Research documenting the validity of teacher judgment is, at present, shamefully hard to come by. About ten years ago, I read a brief monograph summarizing a few scattered studies that affirmed the validity of teacher judgment. The federally funded, master file on educational research called ERIC lists over 10,000 descriptors available for searching this comprehensive educational research database. As of 2001, “teacher judgment” did not even make list. The extent to which this obvious information asset is overlooked is one of the most appalling phenomena in education today.
George W. Elford, Beyond Standardized Testing: Better
Information for School Accountability, 2002

How could we ever live with less standardized testing? How would we ever know whether the kids were learning anything?


Josh M said...

How did we live for generations without such testing? Did you have such testing? Are you any less educated for a lack of insane levels of high stakes testing written by non-educator bureaucrats?
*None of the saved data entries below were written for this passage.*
(* ===== verification/permissions.v ===== *)
(** * Package permissions

    What each role may do ([internal/permissions/permissions.go]), against the
    checks that the use cases make themselves. *)

From S2P Require Import Prelude.
From S2P Require Import golang.
From S2P Require Import domain.
From S2P Require Import external.
From S2P Require Import repository.
From S2P Require Import service.

Open Scope string_scope.
Open Scope Z_scope.

Abbreviation Action := string (only parsing).
Definition CreateShipment : Action := "shipment:create".
Definition BookShipment : Action := "shipment:book".
Definition ReviewCustoms : Action := "customs:review".
Definition ScanCargo : Action := "cargo:scan".
Definition ViewSummary : Action := "summary:view".

Definition Allows (role : Role) (action : Action) : bool :=
  if decide (role = RoleShipper) then bool_decide (action = CreateShipment) else
  if decide (role = RoleCoordinator) then
    bool_decide (action = CreateShipment \/ action = BookShipment \/ action = ReviewCustoms
                 \/ action = ViewSummary) else
  if decide (role = RoleGroundAgent) then bool_decide (action = ScanCargo) else false.

Definition Require_ (role : Role) (action : Action) : option error :=
  if negb (Allows role action) then Some ErrForbidden else None.

Section agreement.
Context `{External}.

(** A use case that answers [ErrForbidden] before it touches the store. *)
Definition refused {A} (p : prog (result A)) : Prop := p = Ret (Err ErrForbidden).

Lemma refused_guard {A} P `{Decision P} (p : prog (result A)) :
  ~ refused p -> refused (if decide P then Ret (Err ErrForbidden) else p) <-> P.
Proof. intros Hp. case_decide; [done|]. tauto. Qed.

Lemma ValidateShipment_error s e : ValidateShipment s = Some e -> e = ErrInvalid.
Proof. unfold ValidateShipment. repeat case_decide; naive_solver. Qed.

(** The rows of the table. *)
Lemma Allows_create role :
  Allows role CreateShipment = false <-> role <> RoleShipper /\ role <> RoleCoordinator.
Proof. unfold Allows. repeat case_decide; subst; try case_bool_decide; naive_solver. Qed.

Lemma Allows_coordinator role action :
  action = BookShipment \/ action = ReviewCustoms \/ action = ViewSummary ->
  Allows role action = false <-> role <> RoleCoordinator.
Proof.
  intros Ha. unfold Allows. repeat case_decide; subst; try case_bool_decide; naive_solver.
Qed.

Lemma Allows_scan role : Allows role ScanCargo = false <-> role <> RoleGroundAgent.
Proof. unfold Allows. repeat case_decide; subst; try case_bool_decide; naive_solver. Qed.

(** C33. The table agrees with the use cases on creating and booking shipments,
    reviewing customs and viewing the summary: a use case refuses a user at once
    exactly when the table does not allow the action.  They differ on scanning
    cargo, which the table denies to coordinators and the use case does not. *)
Theorem permissions_agree (u : User) :
  (forall s idem rid now,
     refused (service.CreateShipment u s idem rid now) <-> Allows (u_Role u) CreateShipment = false) /\
  (forall id leg now,
     refused (service.BookShipment u id leg now) <-> Allows (u_Role u) BookShipment = false) /\
  (forall c rid now,
     refused (service.PutCustoms u c rid now) <-> Allows (u_Role u) ReviewCustoms = false) /\
  (forall order,
     refused (service.Summary order u) <-> Allows (u_Role u) ViewSummary = false) /\
  (forall s rid now,
     refused (service.PutSecurity u s rid now) <->
     Allows (u_Role u) ScanCargo = false /\ u_Role u <> RoleCoordinator).
Proof.
  split_and!; intros *.
  - rewrite Allows_create. apply refused_guard. unfold refused.
    destruct (ValidateShipment _) as [e|] eqn:Hv.
    + apply ValidateShipment_error in Hv as ->. congruence.
    + by case_decide.
  - rewrite Allows_coordinator by tauto. by apply refused_guard.
  - rewrite Allows_coordinator by tauto. by apply refused_guard.
  - rewrite Allows_coordinator by tauto. by apply refused_guard.
  - rewrite Allows_scan. by apply refused_guard.
Qed.
End agreement.
(* ===== verification/alerts.v ===== *)
(** * Package alerts

    Operational alerts ([internal/alerts/alerts.go]). *)

From S2P Require Import Prelude.
From S2P Require Import golang.
From S2P Require Import domain.
From S2P Require Import machine.

Open Scope string_scope.
Open Scope list_scope.
Open Scope Z_scope.

Record Alert := mkAlert {
  al_ID : string; al_TenantID : string; al_Severity : string; al_Code : string;
  al_Message : string; al_OpenedAt : Time; al_ClosedAt : option Time }.

Record Registry := mkRegistry { items : gmap string Alert }.

Definition New : Registry := mkRegistry ∅.

Definition is_open (a : Alert) : Prop := al_ClosedAt a = None.

#[export] Instance is_open_dec a : Decision (is_open a).
Proof. unfold is_open. apply _. Defined.

Definition Open_ (a : Alert) (r : Registry) : Registry * result unit :=
  if decide (al_ID a = "" \/ al_TenantID a = "" \/ al_Code a = "" \/ al_Message a = ""
             \/ IsZero (al_OpenedAt a))
  then (r, Err ErrInvalid) else
  let opened := (mkRegistry (<[al_ID a := a]> (items r)), Ok tt) in
  match items r !! al_ID a with
  | Some old => if decide (is_open old) then (r, Err ErrConflict) else opened
  | None => opened
  end.

Definition closed (at_ : Time) (a : Alert) : Alert :=
  let 'mkAlert i t s c m o _ := a in mkAlert i t s c m o (Some at_).

Definition Close_ (id : string) (at_ : Time) (r : Registry) : Registry * result unit :=
  match items r !! id with
  | None => (r, Err ErrNotFound)
  | Some a =>
      if decide (al_ClosedAt a <> None \/ at_ < al_OpenedAt a) then (r, Err ErrState)
      else (mkRegistry (<[id := closed at_ a]> (items r)), Ok tt)
  end.

Definition Active (order : list string) (tenant : string) (r : Registry) : list Alert :=
  filter (fun a => al_TenantID a = tenant /\ is_open a) (range_values (items r) order).

Inductive op := OOpen (a : Alert) | OClose (id : string) (at_ : Time).

Definition step (o : op) (r : Registry) : Registry :=
  match o with OOpen a => (Open_ a r).1 | OClose id at_ => (Close_ id at_ r).1 end.

Definition registry_ok (r : Registry) : Prop := keyed al_ID (items r).

Lemma alerts_step_ok o r : registry_ok r -> registry_ok (step o r).
Proof.
  intros Hr. unfold registry_ok, step in *. destruct o; simpl.
  - unfold Open_. case_decide; [done|].
    destruct (items r !! al_ID a); [case_decide; [done|]|]; by apply keyed_insert.
  - unfold Close_. destruct (items r !! id) as [a|] eqn:Ha; [case_decide; [done|]|done].
    eapply keyed_update; [done|done|]. by destruct a.
Qed.

(** The active alerts of a tenant are the open ones, in any iteration order.  While
    an alert is open its identifier cannot be opened again; closing it, not before
    it was opened, succeeds once, takes it from the active ones and frees its
    identifier. *)
Theorem alert_lifecycle ops id a at_ order :
  let r := after step ops New in
  items r !! id = Some a -> is_open a -> al_OpenedAt a <= at_ -> range_order (items r) order ->
  (forall x, x ∈ Active order (al_TenantID a) r <->
     exists k, items r !! k = Some x /\ al_TenantID x = al_TenantID a /\ is_open x) /\
  (forall b, al_ID b = id -> exists e, Open_ b r = (r, Err e)) /\
  exists r', Close_ id at_ r = (r', Ok tt) /\ items r' !! id = Some (closed at_ a) /\
    (forall x, x ∈ Active order (al_TenantID a) r' -> al_ID x <> id) /\
    (forall at_', Close_ id at_' r' = (r', Err ErrState)) /\
    (forall b, al_ID b = id -> al_TenantID b <> "" -> al_Code b <> "" -> al_Message b <> "" ->
       id <> "" -> ~ IsZero (al_OpenedAt b) -> (Open_ b r').2 = Ok tt).
Proof.
  intros r Ha Hopen Hle Hord.
  assert (Hkeyed : keyed al_ID (items r)).
  { apply (after_stable step registry_ok); [apply alerts_step_ok|]. apply keyed_empty. }
  assert (Hclose : Close_ id at_ r = (mkRegistry (<[id := closed at_ a]> (items r)), Ok tt)).
  { unfold Close_. rewrite Ha, decide_False; [done|]. unfold is_open in Hopen. intros [?|?]; [done|lia]. }
  split_and!.
  - intros x. unfold Active. rewrite list_elem_of_filter, elem_of_range_values by done. naive_solver.
  - intros b Hb. unfold Open_. case_decide; [by eexists|]. rewrite Hb, Ha, decide_True by done. by eexists.
  - eexists. split; [exact Hclose|]. simpl. rewrite lookup_insert_eq. split_and!; [done| | |].
    + intros x. unfold Active, range_values. simpl.
      rewrite list_elem_of_filter, list_elem_of_omap. intros [[_ Hx] (k & _ & Hk)] Hid.
      assert (Hk' : keyed al_ID (<[id := closed at_ a]> (items r))).
      { eapply keyed_update; [done|exact Ha|]. by destruct a. }
      apply Hk' in Hk as Hkid. rewrite Hid in Hkid. subst k. rewrite lookup_insert_eq in Hk.
      injection Hk as <-. by destruct a.
    + intros at_'. unfold Close_. simpl. rewrite lookup_insert_eq, decide_True; [done|]. left. by destruct a.
    + intros b Hb Ht Hc Hm Hid Hz. unfold Open_. rewrite decide_False by naive_solver. simpl.
      rewrite Hb, lookup_insert_eq, decide_False; [done|]. by destruct a.
Qed.

Definition sample_alert : Alert := mkAlert "a1" "acme" "high" "TEMP" "too warm" 5 None.

Lemma alert_lifecycle_witness :
  let r := after step [OOpen sample_alert] New in
  Active ["a1"] "acme" r = [sample_alert] /\ exists r', Close_ "a1" 9 r = (r', Ok tt).
Proof.
  split; [vm_compute; reflexivity|].
  destruct (alert_lifecycle [OOpen sample_alert] "a1" sample_alert 9 ["a1"]) as (_ & _ & r' & Hr & _).
  - vm_compute. reflexivity.
  - reflexivity.
  - vm_compute. discriminate.
  - split; [apply (bool_decide_unpack _); vm_compute; exact I|].
    intros k. change (items (after step [OOpen sample_alert] New)) with ({[ "a1" := sample_alert ]} : gmap string Alert).
    rewrite lookup_singleton. case_decide; subst; split; intros Hk; try set_solver; try (by eexists); by destruct Hk.
  - exists r'. exact Hr.
Defined.
(* ===== verification/tenant.v ===== *)
(** * Package tenant

    The registry of tenants ([internal/tenant/tenant.go]). *)

From S2P Require Import Prelude.
From S2P Require Import golang.
From S2P Require Import domain.
From S2P Require Import machine.

Open Scope string_scope.
Open Scope list_scope.
Open Scope Z_scope.

Record Registry := mkRegistry { items : gmap string Tenant }.

Definition New : Registry := mkRegistry ∅.

Definition Add (t : Tenant) (r : Registry) : Registry * result unit :=
  if decide (TrimSpace (t_ID t) = "" \/ TrimSpace (t_Name t) = "") then (r, Err ErrInvalid) else
  match items r !! t_ID t with
  | Some _ => (r, Err ErrConflict)
  | None => (mkRegistry (<[t_ID t := t]> (items r)), Ok tt)
  end.

Definition inactive (t : Tenant) : Tenant :=
  let 'mkTenant a b _ d := t in mkTenant a b false d.

Definition Deactivate (id : string) (r : Registry) : Registry * result unit :=
  match items r !! id with
  | None => (r, Err ErrNotFound)
  | Some t => (mkRegistry (<[id := inactive t]> (items r)), Ok tt)
  end.

Definition Get (id : string) (r : Registry) : result Tenant :=
  match items r !! id with None => Err ErrNotFound | Some t => Ok t end.

Definition CanAccess (id : string) (r : Registry) : bool :=
  match Get id r with Ok t => t_Active t | Err _ => false end.

Inductive op := OAdd (t : Tenant) | ODeactivate (id : string).

Definition step (o : op) (r : Registry) : Registry :=
  match o with OAdd t => (Add t r).1 | ODeactivate id => (Deactivate id r).1 end.

(** What calls do to a registered tenant: nothing, or deactivate it. *)
Definition only_deactivates (r r' : Registry) : Prop :=
  forall id t, items r !! id = Some t -> items r' !! id = Some t \/ items r' !! id = Some (inactive t).

Lemma inactive_idemp t : inactive (inactive t) = inactive t.
Proof. by destruct t. Qed.

#[export] Instance only_deactivates_preorder : PreOrder only_deactivates.
Proof.
  split; [intros r id t Ht; by left|]. intros r1 r2 r3 H12 H23 id t Ht.
  destruct (H12 _ _ Ht) as [H2|H2]; [by apply H23|].
  destruct (H23 _ _ H2) as [H3|H3]; [by right|]. rewrite inactive_idemp in H3. by right.
Qed.

Lemma tenant_step_deactivates o r : only_deactivates r (step o r).
Proof.
  intros id t Ht. destruct o as [t'|id']; simpl.
  - unfold Add. case_decide; [by left|]. destruct (items r !! t_ID t') eqn:Hn; [by left|]. simpl.
    left. by rewrite lookup_insert_ne by congruence.
  - unfold Deactivate. destruct (items r !! id') as [t'|] eqn:Hid; [|by left]. simpl.
    rewrite lookup_insert. case_decide; [|by left]. simplify_eq. by right.
Qed.

(** A tenant has access once it was added as active and until it is deactivated:
    what was added is found again unchanged but for its activity, a second tenant
    with its identifier is refused, and after a deactivation no call gives access
    back. *)
Theorem tenant_access ops ops' t r1 :
  let r := after step ops New in
  Add t r = (r1, Ok tt) ->
  CanAccess (t_ID t) r = false /\ CanAccess (t_ID t) r1 = t_Active t /\
  let r2 := after step ops' r1 in
  (Get (t_ID t) r2 = Ok t \/ Get (t_ID t) r2 = Ok (inactive t)) /\
  (forall t', t_ID t' = t_ID t -> exists e, Add t' r2 = (r2, Err e)) /\
  exists r3, Deactivate (t_ID t) r2 = (r3, Ok tt) /\
    forall ops'', CanAccess (t_ID t) (after step ops'' r3) = false.
Proof.
  intros r. unfold Add. case_decide; [done|]. destruct (items r !! t_ID t) eqn:Hno; [done|].
  intros [= <-]. unfold CanAccess, Get. rewrite Hno. simpl. rewrite lookup_insert_eq.
  split_and!; [done|done|..].
  all: pose proof (after_preorder step only_deactivates ops' (mkRegistry (<[t_ID t := t]> (items r)))
    tenant_step_deactivates (t_ID t) t (lookup_insert_eq _ _ _)) as Ht.
  - destruct Ht as [-> | ->]; auto.
  - intros t' Hid. unfold Add. case_decide; [by eexists|]. rewrite Hid.
    destruct Ht as [-> | ->]; by eexists.
  - assert (Hd : exists u, items (after step ops' (mkRegistry (<[t_ID t := t]> (items r)))) !! t_ID t = Some u)
      by (destruct Ht; eauto). destruct Hd as [u Hu].
    unfold Deactivate. rewrite Hu. eexists. split; [done|]. intros ops''.
    destruct (after_preorder step only_deactivates ops''
      (mkRegistry (<[t_ID t := inactive u]> (items (after step ops' (mkRegistry (<[t_ID t := t]> (items r)))))))
      tenant_step_deactivates (t_ID t) (inactive u) (lookup_insert_eq _ _ _)) as [-> | ->]; by destruct u.
Qed.

Lemma tenant_access_witness :
  let t := mkTenant "acme" "Acme" true 1 in
  let r1 := (Add t New).1 in
  CanAccess "acme" r1 = true /\ exists r3, Deactivate "acme" r1 = (r3, Ok tt) /\
    CanAccess "acme" (after step [OAdd t] r3) = false.
Proof.
  destruct (tenant_access [] [] (mkTenant "acme" "Acme" true 1) (Add (mkTenant "acme" "Acme" true 1) New).1)
    as (_ & Hacc & _ & _ & r3 & Hd & Hno).
  - vm_compute. reflexivity.
  - split; [exact Hacc|]. exists r3. split; [exact Hd|apply (Hno [OAdd (mkTenant "acme" "Acme" true 1)])].
Defined.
And have you been to some of these test days? It's unbelievable. It's the kind of environment that I'd expect that you'd hate. Here in N.C., we have to have other teachers (or community volunteers) to individually escort a high school student to the bathroom and stand outside while the student uses the bathroom. When I've been the unlucky bathroom escorter, I've felt VERY uncomfortable standing outside the ladies' room waiting for a kid to pee, with the halls so dead-silent that I can't help but hear her pee. And if I hum loudly enough to try to cover the noise, I'm causing a disturbance in the hallway.

I'm not arguing for no teacher oversight. There ought to be better administrators from all levels -- the school admin, the district admin, and the state admin -- making more classroom visits to see what teachers are actually doing. Tests don't prove what teachers are doing. They prove what the test-writers are doing and how for-profit Pearson is making millions of dollars off of cash-strapped states to prove that they can make teachers and students all jump through hoops and be unhappy to sap the joy and discovery of learning.

Josh M said...

... and I think that I wasn't reading your sarcasm clearly enough now that I read the post again.

My mistake!

Chris said...

Josh -- Yes, I was being sarcastic -- but your comments works either way!

Sorry for the blogger commenting system, by the way. I deleted the multiple duplicate comments.